I was reading an article, and while proving a proposition, they state that if $a,b\in\mathbb{C}$, then due to periodicity we have $$\int\limits_{-\pi}^{\pi}|a+be^{it}|dt=\int\limits_{-\pi}^{\pi}\left||a|+|b|e^{it}\right|dt$$ I don't see it clearly, and I'm trying to see why is this true.
The only thing that comes to me is writting $$|a+be^{it}|=\left||a|e^{it_1}+|b|e^{it_2}e^{it}\right|$$ but I don't know what to do from here.

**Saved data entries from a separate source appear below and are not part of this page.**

(** What a [restore] run that is not dry leaves on disk. *)
Lemma restore_disk (root : path) (fs : fsys) :
  let out := restore root false fs in
  (∃ res, out.2 = inr res) ∧
  ∀ x, (x ∈ find_cargo_tomls root fs → is_Some (fs !! first_backup x) →
          out.1 !! x = fs !! first_backup x) ∧
       (¬ (x ∈ find_cargo_tomls root fs ∧ is_Some (fs !! first_backup x)) →
          out.1 !! x = fs !! x).
Proof.
  cbv zeta. unfold restore.
  destruct (restore_files_run root (find_backups root fs) fs [] [])
    as (fs' & [restored skips] & Hrun & H).
  { apply NoDup_find_backups. }
  { apply find_backups_named. }
  { by intros b [? _]%elem_of_find_backups. }
  assert (Hchar : ∀ x,
    (x ∈ find_cargo_tomls root fs → is_Some (fs !! first_backup x) →
       fs' !! x = fs !! first_backup x) ∧
    (¬ (x ∈ find_cargo_tomls root fs ∧ is_Some (fs !! first_backup x)) →
       fs' !! x = fs !! x)).
  { intros x. destruct (H x) as [H1 H2]. split.
    - intros Hx Hb. apply H1. by apply restorable_found.
    - intros Hn. apply H2. intros Hh. apply Hn. by apply restorable_found. }
  destruct (find_backups root fs) as [|b baks] eqn:Ef.
  - simpl in Hrun. injection Hrun as <- _. simpl. split; [eauto|]. done.
  - rewrite Hrun. simpl. split; [eauto|]. done.
Qed.
(* ------------------------------------------------------------------ *)
(** ** Adding evidence *)

(** C6.  [add_dispute_evidence] sends no request and ends by raising
    [DisputeError] with the message that tells the caller to pass the
    evidence to [open_dispute], whatever the dispute id, the evidence, the
    client and the server. *)
Theorem add_dispute_evidence_always_raises (str_upper : string -> string)
        (c : AgentPayClient.t) (dispute_id evidence : string) (srv : server) :
  run srv (AgentPayClient.add_dispute_evidence c dispute_id evidence)
  = ([], Raised (SDK DisputeError
                   ("Adding evidence after opening a dispute is not supported by this API version. "
                    ++ "Pass evidence when calling open_dispute(...).")))
  /\ is_AgentPayError DisputeError = true
  /\ trace srv (call str_upper c (AddDisputeEvidence dispute_id evidence)) = []
  /\ forall d, result srv (call str_upper c (AddDisputeEvidence dispute_id evidence))
               <> Returned (VDispute d).
Proof.
  repeat split.
  intros d. open_call. step_run. rewrite result_quiet by exact I. discriminate.
Qed.
(** * DTM sweep controller (Tools/Bluetooth/dtm_sweep.py)

    A shallow embedding of the sweep script and the properties of its
    specification.

    The script is modelled as it is written: a flat sequence of
    parameter expansion, two nested [for] loops around a bounded [while]
    retry loop, and the exit decision, run in a state-and-exception monad.
    The state holds the script's mutable variables ([per_100], [perMax],
    [perMaster], [perSlave]), the commands sent to the collaborators and the
    lines written to the results file.

    - Python values are [None], unbounded [int], [float] and [str]. Floats
      are IEEE binary64 as specified by the standard library's [SpecFloat]
      (precision 53, [emax] 1024); [a / b] on ints rounds the exact quotient
      once, as CPython does; comparisons are by exact value.
    - [int()] and [float()] read ASCII text; the options [--delay],
      [--limit] and [--step] hold either their int default or the string
      given on the command line, since [argparse] is given no [type].
    - The two device sessions and the attenuator are outside the script. A
      run is parameterised by a [bench]: whether the attenuator is present
      and what each end-test call returns given the commands sent so far.
      Their other calls are recorded in the log and return nothing; failures
      inside the collaborators are not modelled.
    - Prints, the settling sleeps of 0.1 s and the timing of each level are
      left out; the waits of [--delay] seconds are recorded.
    - A row of the results file is kept as a record of its fields rather
      than as text. *)

From Stdlib Require Import ZArith Arith List String Ascii Bool Lia.
From Stdlib Require Import SpecFloat.
Import ListNotations.
Local Open Scope string_scope.
Local Open Scope list_scope.
Local Open Scope Z_scope.
Definition workflow (A : Type) : Type :=
  World -> history -> history * result A.

Module Wf.

Definition ret {A} (a : A) : workflow A := fun _ h => (h, Ok a).

Definition raise {A} (e : exn) : workflow A := fun _ h => (h, Raise e).

(** a computation of the workflow code itself, with no await in it *)
Definition lift {A} (r : result A) : workflow A := fun _ h => (h, r).

Definition bind {A B} (m : workflow A) (k : A -> workflow B) : workflow B :=
  fun W h =>
    match m W h with
    | (h', Ok a) => k a W h'
    | (h', Raise e) => (h', Raise e)
    end.

(** [await workflow.execute_activity_method(a, task_queue=..)] *)
Definition execute_activity_method {A} (a : activity A)
  (task_queue : option string) : workflow A :=
  fun W h => (h ++ [Scheduled a task_queue], respond W A h a task_queue).

(** [await asyncio.sleep(seconds)] *)
Definition sleep (seconds : Z) : workflow unit :=
  fun W h =>
    (h ++ [Slept seconds],
     if wakes W h seconds then Ok tt else Raise CancelledError).

(** [try: body  except Exception: handler] *)
Definition try_except_Exception {A} (body : workflow A)
  (handler : exn -> workflow A) : workflow A :=
  fun W h =>
    match body W h with
    | (h', Ok a) => (h', Ok a)
    | (h', Raise e) =>
        if isinstance_Exception e then handler e W h' else (h', Raise e)
    end.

Hints: Following on from what you have done, firstly, try and convince yourself that
$$\int_{-\pi}^{\pi}\left||a|e^{it_1} + |b|e^{i(t\color{red}{+t_2})}\right|\, dt = \int_{-\pi}^{\pi}\left| |a|e^{it_1} + |b| e^{it}\right|\, dt.$$
(This uses periodicity.)
Secondly, factor out $e^{it_1}$ from the modulus of the right-hand side above and use periodicity similarly to above to note that
$$\int_{-\pi}^{\pi}\left||a|+ |b|e^{i(t\color{red}{-t_1})}\right|\, dt = \int_{-\pi}^{\pi}\left| |a|+ |b| e^{it}\right|\, dt.$$